[Stored data]
++++++

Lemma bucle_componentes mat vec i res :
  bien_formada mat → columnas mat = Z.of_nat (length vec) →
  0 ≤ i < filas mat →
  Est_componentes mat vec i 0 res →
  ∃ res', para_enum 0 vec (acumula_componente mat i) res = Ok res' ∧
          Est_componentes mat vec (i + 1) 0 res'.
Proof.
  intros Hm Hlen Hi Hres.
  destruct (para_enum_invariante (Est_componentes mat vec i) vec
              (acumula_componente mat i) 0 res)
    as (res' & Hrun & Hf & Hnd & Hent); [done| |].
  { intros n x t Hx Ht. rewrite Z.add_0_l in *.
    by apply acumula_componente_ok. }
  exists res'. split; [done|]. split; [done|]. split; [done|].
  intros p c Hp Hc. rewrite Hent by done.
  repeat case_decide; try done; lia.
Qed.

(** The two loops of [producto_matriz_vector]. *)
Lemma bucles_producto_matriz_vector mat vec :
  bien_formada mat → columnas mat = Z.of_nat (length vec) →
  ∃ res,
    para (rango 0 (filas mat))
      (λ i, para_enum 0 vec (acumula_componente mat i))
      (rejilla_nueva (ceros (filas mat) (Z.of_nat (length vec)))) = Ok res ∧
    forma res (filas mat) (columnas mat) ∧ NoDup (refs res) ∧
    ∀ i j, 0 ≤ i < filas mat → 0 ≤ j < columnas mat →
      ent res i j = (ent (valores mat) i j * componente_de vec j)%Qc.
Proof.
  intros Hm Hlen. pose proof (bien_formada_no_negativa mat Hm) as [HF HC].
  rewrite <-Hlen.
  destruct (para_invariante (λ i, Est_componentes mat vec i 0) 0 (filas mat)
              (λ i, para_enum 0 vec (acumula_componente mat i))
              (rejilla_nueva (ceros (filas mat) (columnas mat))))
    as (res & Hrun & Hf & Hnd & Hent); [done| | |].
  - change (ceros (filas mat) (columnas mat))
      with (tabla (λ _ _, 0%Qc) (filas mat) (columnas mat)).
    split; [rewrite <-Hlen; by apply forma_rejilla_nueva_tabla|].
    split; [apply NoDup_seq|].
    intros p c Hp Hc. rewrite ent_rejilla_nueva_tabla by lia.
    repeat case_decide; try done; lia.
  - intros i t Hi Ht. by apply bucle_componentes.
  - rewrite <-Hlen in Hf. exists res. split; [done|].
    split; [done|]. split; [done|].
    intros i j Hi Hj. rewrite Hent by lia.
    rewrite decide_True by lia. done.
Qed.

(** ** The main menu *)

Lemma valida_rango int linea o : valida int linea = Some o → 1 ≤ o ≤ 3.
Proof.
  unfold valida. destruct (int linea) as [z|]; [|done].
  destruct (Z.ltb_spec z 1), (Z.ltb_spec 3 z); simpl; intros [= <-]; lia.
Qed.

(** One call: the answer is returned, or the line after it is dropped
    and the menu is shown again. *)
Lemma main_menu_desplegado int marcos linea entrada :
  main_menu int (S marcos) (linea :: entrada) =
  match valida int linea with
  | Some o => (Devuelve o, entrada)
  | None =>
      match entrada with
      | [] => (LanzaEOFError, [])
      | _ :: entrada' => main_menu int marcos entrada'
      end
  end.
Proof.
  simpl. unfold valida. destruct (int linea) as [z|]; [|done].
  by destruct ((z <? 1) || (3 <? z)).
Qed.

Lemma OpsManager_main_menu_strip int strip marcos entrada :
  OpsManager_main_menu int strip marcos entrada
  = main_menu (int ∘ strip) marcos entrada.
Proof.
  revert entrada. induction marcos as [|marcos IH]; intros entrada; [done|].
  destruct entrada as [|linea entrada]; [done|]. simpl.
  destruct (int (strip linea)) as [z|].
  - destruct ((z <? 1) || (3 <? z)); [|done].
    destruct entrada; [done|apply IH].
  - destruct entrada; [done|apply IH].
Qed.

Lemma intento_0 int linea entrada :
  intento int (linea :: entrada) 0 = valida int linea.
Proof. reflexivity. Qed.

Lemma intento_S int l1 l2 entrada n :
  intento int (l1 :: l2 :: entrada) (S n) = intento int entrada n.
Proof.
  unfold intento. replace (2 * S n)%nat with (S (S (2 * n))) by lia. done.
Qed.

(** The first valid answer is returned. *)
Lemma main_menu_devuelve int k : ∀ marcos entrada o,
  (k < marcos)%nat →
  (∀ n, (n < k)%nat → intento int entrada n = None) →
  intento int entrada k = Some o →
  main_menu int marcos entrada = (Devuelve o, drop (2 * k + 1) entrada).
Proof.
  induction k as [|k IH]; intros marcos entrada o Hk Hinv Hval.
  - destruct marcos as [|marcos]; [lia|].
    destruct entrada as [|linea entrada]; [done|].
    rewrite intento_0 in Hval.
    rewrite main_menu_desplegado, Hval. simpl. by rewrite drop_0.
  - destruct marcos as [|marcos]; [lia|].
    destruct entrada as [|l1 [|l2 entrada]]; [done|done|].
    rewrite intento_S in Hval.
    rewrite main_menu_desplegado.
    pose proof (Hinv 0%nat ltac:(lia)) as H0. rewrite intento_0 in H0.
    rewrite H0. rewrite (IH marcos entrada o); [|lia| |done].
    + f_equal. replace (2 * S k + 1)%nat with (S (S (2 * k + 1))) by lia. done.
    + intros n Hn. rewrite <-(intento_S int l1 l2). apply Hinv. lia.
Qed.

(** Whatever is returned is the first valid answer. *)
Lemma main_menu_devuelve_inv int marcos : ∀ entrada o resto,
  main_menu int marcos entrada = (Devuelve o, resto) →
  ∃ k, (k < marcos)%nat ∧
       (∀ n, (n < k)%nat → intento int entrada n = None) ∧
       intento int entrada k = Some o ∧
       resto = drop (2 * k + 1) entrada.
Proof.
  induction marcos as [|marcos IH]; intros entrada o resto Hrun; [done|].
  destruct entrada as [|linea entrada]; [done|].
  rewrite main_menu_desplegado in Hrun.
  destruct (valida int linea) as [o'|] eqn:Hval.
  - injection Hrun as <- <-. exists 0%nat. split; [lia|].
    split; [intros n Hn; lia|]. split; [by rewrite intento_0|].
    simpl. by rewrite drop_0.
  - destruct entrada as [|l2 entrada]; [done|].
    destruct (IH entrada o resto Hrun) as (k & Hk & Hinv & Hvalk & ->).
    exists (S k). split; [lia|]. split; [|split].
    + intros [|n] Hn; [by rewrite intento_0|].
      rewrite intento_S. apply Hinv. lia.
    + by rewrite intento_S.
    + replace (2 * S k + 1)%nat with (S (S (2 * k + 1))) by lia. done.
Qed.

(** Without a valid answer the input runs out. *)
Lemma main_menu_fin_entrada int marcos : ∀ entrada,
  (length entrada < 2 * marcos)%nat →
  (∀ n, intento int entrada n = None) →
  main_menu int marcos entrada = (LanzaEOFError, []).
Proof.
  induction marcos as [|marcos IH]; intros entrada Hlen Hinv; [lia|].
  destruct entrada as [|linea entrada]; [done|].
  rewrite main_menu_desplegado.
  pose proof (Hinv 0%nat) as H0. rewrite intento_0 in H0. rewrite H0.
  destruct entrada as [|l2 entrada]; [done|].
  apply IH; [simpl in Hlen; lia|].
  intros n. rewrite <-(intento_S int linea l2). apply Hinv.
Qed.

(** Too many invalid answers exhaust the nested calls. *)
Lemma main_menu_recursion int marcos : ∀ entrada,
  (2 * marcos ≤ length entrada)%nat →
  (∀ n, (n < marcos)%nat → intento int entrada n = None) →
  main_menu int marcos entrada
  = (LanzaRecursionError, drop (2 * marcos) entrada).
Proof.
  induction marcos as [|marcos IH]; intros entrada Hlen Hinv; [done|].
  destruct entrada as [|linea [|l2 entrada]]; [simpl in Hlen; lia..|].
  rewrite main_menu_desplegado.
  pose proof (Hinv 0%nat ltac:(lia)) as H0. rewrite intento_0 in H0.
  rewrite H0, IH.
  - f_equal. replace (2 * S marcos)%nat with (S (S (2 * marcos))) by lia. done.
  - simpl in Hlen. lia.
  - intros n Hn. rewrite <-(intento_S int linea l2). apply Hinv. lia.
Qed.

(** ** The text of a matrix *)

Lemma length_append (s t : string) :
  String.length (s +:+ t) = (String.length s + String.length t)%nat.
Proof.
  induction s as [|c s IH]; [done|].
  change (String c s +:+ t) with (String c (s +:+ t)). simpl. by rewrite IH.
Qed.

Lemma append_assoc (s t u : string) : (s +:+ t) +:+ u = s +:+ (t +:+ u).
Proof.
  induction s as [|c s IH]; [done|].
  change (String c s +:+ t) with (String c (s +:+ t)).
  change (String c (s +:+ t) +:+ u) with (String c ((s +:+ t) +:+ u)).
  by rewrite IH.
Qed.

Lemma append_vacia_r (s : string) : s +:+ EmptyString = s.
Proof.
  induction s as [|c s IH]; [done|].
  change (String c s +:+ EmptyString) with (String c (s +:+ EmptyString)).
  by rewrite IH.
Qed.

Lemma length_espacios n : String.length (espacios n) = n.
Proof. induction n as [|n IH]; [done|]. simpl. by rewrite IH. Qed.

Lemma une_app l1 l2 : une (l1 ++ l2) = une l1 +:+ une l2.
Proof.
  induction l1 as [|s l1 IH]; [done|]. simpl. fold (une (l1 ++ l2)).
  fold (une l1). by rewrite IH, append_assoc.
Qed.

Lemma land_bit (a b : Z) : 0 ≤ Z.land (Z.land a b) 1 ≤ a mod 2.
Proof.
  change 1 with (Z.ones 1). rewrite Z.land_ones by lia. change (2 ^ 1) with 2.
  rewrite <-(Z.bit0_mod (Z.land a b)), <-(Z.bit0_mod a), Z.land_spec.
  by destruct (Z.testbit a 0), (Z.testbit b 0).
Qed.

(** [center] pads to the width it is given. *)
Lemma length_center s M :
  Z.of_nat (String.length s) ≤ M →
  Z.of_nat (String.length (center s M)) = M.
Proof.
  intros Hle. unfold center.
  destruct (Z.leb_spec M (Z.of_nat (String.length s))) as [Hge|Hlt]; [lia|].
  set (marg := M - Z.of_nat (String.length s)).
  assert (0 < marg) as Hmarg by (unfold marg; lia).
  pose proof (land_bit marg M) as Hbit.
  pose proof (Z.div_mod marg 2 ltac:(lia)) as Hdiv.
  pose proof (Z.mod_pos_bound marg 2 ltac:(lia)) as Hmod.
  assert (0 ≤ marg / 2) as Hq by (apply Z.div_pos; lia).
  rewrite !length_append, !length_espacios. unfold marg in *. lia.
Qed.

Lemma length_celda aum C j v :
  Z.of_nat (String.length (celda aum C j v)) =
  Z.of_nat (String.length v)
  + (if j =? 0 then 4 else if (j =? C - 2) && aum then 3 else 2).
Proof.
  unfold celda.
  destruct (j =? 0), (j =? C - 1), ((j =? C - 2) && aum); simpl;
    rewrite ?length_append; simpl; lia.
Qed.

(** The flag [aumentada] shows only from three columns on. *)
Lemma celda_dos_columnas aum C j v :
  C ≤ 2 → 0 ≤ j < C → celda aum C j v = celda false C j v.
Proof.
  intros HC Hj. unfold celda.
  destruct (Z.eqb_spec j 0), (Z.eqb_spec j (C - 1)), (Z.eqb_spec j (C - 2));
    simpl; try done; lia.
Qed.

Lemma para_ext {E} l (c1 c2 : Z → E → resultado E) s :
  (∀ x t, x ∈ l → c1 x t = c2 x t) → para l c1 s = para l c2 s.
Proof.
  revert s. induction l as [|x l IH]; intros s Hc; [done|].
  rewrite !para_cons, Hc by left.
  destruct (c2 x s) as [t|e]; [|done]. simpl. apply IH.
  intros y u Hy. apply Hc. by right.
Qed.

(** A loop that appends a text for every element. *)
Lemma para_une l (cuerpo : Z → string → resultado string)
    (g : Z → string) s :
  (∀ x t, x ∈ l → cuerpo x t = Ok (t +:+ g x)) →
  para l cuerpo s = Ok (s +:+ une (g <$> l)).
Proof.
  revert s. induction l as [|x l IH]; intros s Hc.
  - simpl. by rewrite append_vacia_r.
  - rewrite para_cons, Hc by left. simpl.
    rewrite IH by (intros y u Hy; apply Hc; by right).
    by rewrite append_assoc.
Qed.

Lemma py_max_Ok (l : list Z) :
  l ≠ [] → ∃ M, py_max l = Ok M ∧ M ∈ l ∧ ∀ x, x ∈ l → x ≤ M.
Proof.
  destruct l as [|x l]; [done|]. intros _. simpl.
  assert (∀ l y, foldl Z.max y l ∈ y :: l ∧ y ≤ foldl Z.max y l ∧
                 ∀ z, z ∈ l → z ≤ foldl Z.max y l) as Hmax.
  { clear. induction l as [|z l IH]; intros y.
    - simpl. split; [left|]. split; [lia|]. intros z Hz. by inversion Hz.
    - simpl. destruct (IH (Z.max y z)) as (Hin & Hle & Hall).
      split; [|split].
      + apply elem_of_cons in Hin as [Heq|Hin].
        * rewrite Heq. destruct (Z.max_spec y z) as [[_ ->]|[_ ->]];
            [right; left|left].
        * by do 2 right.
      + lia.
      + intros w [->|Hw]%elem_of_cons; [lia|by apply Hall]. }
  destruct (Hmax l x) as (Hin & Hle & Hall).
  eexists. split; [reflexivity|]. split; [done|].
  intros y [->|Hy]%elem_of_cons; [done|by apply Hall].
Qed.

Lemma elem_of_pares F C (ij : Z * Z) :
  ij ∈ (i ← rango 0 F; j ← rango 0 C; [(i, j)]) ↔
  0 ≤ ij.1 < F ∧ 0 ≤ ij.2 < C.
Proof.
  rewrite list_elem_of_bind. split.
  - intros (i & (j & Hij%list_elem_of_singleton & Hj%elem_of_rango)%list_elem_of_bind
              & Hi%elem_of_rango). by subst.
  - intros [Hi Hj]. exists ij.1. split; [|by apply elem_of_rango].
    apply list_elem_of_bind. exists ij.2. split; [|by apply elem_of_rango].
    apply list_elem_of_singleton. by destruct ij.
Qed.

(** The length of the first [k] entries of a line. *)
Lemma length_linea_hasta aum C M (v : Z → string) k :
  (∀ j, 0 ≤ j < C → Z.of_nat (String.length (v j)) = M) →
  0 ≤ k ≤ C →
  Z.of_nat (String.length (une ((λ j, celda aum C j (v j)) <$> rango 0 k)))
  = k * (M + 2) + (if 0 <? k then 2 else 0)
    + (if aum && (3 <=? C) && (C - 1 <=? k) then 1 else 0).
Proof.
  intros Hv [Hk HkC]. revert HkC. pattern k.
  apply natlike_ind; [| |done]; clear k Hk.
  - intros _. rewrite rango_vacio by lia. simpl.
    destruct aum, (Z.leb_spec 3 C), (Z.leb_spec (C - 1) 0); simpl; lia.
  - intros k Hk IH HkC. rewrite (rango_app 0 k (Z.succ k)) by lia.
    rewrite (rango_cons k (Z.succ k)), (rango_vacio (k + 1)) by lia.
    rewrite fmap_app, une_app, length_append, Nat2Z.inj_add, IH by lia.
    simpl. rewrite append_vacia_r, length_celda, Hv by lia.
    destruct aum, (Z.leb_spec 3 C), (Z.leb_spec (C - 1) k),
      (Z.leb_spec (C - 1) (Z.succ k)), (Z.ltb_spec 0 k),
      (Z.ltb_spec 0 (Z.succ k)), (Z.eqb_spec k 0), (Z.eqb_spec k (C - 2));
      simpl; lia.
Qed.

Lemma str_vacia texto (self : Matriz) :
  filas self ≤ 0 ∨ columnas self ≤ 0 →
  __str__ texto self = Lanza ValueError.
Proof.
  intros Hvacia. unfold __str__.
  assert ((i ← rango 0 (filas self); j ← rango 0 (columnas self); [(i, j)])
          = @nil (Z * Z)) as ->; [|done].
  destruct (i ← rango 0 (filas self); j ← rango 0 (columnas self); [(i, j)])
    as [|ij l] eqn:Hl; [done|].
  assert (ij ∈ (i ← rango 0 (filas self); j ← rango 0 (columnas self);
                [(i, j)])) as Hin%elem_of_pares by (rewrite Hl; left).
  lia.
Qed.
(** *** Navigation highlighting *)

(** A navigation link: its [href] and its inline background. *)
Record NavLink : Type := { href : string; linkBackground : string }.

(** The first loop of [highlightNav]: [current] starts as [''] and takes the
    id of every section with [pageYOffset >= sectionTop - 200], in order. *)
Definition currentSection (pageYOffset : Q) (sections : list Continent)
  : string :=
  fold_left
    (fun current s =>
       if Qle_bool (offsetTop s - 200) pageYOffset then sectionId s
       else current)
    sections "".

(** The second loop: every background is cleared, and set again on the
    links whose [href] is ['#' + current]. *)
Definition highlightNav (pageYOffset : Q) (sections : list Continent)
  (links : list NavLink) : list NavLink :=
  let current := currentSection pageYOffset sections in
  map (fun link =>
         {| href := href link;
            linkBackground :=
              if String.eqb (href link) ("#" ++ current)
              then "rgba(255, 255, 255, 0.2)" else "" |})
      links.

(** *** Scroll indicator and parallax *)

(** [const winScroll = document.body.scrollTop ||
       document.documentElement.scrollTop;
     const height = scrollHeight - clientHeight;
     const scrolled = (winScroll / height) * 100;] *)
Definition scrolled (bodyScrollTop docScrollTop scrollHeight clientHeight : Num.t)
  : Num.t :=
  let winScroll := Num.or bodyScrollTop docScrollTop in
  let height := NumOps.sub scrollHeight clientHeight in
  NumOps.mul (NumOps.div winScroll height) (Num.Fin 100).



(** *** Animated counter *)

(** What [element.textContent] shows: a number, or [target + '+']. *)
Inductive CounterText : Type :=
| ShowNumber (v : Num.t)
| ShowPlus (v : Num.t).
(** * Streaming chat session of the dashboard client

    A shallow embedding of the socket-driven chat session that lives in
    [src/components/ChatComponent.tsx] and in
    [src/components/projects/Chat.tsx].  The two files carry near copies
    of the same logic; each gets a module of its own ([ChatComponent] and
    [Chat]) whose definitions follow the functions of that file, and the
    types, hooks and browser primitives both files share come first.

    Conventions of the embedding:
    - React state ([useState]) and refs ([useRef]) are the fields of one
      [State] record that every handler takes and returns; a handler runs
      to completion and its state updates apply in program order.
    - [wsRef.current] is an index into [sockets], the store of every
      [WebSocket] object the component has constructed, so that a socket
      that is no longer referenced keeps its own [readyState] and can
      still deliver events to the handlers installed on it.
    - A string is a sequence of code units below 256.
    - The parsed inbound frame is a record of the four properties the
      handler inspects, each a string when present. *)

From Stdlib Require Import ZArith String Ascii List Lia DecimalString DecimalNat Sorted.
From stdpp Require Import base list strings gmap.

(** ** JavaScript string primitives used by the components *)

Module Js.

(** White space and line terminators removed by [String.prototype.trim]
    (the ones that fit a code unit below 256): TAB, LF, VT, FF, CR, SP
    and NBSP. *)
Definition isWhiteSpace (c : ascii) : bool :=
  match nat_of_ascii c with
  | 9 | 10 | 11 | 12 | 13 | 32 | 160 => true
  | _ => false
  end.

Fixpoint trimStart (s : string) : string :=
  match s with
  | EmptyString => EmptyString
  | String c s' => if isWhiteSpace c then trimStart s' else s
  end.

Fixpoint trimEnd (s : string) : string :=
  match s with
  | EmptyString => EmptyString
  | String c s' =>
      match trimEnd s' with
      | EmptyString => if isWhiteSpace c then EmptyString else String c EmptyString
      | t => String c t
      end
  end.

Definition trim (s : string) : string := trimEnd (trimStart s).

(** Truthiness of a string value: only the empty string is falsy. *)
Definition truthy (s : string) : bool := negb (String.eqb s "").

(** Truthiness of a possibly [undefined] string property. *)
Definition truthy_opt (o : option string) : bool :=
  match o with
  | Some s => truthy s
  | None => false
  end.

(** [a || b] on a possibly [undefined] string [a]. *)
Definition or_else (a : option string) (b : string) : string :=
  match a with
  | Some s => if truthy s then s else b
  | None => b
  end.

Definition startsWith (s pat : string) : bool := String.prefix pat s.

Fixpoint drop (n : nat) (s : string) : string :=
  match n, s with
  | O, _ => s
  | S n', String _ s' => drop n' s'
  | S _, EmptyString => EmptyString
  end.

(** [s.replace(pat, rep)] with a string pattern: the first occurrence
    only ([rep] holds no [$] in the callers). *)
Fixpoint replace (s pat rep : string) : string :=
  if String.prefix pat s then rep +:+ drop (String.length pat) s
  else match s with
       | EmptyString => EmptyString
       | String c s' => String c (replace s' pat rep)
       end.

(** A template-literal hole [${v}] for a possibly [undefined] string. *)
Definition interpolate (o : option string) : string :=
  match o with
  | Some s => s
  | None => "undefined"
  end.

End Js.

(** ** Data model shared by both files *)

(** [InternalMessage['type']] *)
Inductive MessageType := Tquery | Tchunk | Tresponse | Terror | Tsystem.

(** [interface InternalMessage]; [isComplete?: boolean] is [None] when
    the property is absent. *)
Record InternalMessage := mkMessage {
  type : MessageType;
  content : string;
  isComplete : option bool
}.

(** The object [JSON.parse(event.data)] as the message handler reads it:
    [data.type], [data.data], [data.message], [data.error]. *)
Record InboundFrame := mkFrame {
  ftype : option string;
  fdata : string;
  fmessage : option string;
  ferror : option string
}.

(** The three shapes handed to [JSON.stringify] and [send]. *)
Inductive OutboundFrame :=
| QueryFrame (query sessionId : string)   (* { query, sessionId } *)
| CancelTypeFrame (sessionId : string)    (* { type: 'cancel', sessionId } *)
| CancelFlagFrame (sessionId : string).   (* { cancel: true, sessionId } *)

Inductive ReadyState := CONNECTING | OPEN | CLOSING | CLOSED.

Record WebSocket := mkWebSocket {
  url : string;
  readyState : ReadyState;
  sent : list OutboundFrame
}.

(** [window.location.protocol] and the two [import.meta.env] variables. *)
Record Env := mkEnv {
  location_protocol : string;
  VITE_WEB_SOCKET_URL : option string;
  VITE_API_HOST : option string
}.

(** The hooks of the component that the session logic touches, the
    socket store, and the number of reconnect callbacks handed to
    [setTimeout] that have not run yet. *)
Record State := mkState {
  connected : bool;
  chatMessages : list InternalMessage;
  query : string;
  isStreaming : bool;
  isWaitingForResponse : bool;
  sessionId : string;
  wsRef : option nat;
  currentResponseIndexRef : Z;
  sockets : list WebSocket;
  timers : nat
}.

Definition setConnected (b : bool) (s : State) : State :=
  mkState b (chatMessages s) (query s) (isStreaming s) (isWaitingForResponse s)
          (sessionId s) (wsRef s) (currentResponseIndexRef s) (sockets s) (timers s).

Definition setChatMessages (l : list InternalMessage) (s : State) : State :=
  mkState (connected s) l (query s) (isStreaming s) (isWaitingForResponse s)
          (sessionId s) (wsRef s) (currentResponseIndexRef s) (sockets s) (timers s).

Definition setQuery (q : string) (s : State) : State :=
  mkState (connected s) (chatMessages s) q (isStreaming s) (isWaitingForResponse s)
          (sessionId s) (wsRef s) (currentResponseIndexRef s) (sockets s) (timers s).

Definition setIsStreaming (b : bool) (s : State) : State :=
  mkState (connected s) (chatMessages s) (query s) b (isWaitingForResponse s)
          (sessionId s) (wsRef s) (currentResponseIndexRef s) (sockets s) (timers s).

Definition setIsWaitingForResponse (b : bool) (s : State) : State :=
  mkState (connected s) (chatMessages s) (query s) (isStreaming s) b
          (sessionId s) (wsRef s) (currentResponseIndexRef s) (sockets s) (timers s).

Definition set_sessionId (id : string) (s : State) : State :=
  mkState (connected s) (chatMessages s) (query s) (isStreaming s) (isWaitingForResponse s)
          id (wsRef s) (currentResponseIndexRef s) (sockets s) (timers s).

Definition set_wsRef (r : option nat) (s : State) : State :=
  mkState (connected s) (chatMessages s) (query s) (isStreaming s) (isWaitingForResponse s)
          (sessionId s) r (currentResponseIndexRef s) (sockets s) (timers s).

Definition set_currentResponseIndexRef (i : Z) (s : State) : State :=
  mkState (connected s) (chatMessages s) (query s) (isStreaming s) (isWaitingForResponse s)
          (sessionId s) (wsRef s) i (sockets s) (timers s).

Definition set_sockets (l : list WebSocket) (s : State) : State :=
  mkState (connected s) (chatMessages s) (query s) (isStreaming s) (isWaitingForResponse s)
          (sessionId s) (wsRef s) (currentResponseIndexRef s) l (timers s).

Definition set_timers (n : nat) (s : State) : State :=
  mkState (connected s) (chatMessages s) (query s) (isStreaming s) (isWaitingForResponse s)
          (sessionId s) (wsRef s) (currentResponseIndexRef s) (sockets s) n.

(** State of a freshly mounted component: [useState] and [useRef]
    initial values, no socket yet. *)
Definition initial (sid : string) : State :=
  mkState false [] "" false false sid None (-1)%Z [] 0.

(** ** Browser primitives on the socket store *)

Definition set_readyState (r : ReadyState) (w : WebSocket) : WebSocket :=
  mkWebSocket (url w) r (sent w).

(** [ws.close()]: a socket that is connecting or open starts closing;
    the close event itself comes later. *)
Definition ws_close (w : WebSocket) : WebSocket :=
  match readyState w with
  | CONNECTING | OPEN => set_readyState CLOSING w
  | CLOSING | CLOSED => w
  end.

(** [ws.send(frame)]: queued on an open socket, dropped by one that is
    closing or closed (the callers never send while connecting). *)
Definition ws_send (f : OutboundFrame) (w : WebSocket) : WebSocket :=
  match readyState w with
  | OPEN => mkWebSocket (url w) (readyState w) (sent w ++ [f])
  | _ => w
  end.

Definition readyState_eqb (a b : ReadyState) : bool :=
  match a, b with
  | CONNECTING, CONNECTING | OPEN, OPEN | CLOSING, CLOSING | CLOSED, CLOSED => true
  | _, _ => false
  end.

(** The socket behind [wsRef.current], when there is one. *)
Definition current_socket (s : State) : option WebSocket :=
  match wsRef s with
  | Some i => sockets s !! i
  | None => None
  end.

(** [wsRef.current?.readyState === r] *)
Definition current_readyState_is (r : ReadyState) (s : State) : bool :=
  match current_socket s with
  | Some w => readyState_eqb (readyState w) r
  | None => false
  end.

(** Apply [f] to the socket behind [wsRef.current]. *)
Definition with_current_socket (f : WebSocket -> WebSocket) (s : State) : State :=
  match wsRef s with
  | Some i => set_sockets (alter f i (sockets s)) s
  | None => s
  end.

++++++

DIRECTIONS: Produce only the lines from the line containing "(∀ x t, x ∈ l → c1" through the line containing "- rewrite para_cons, Hc by left. simpl.", inclusive of both, exactly as they stand in the entries above.

EXERCISE OUTPUT:
  (∀ x t, x ∈ l → c1 x t = c2 x t) → para l c1 s = para l c2 s.
Proof.
  revert s. induction l as [|x l IH]; intros s Hc; [done|].
  rewrite !para_cons, Hc by left.
  destruct (c2 x s) as [t|e]; [|done]. simpl. apply IH.
  intros y u Hy. apply Hc. by right.
Qed.

(** A loop that appends a text for every element. *)
Lemma para_une l (cuerpo : Z → string → resultado string)
    (g : Z → string) s :
  (∀ x t, x ∈ l → cuerpo x t = Ok (t +:+ g x)) →
  para l cuerpo s = Ok (s +:+ une (g <$> l)).
Proof.
  revert s. induction l as [|x l IH]; intros s Hc.
  - simpl. by rewrite append_vacia_r.
  - rewrite para_cons, Hc by left. simpl.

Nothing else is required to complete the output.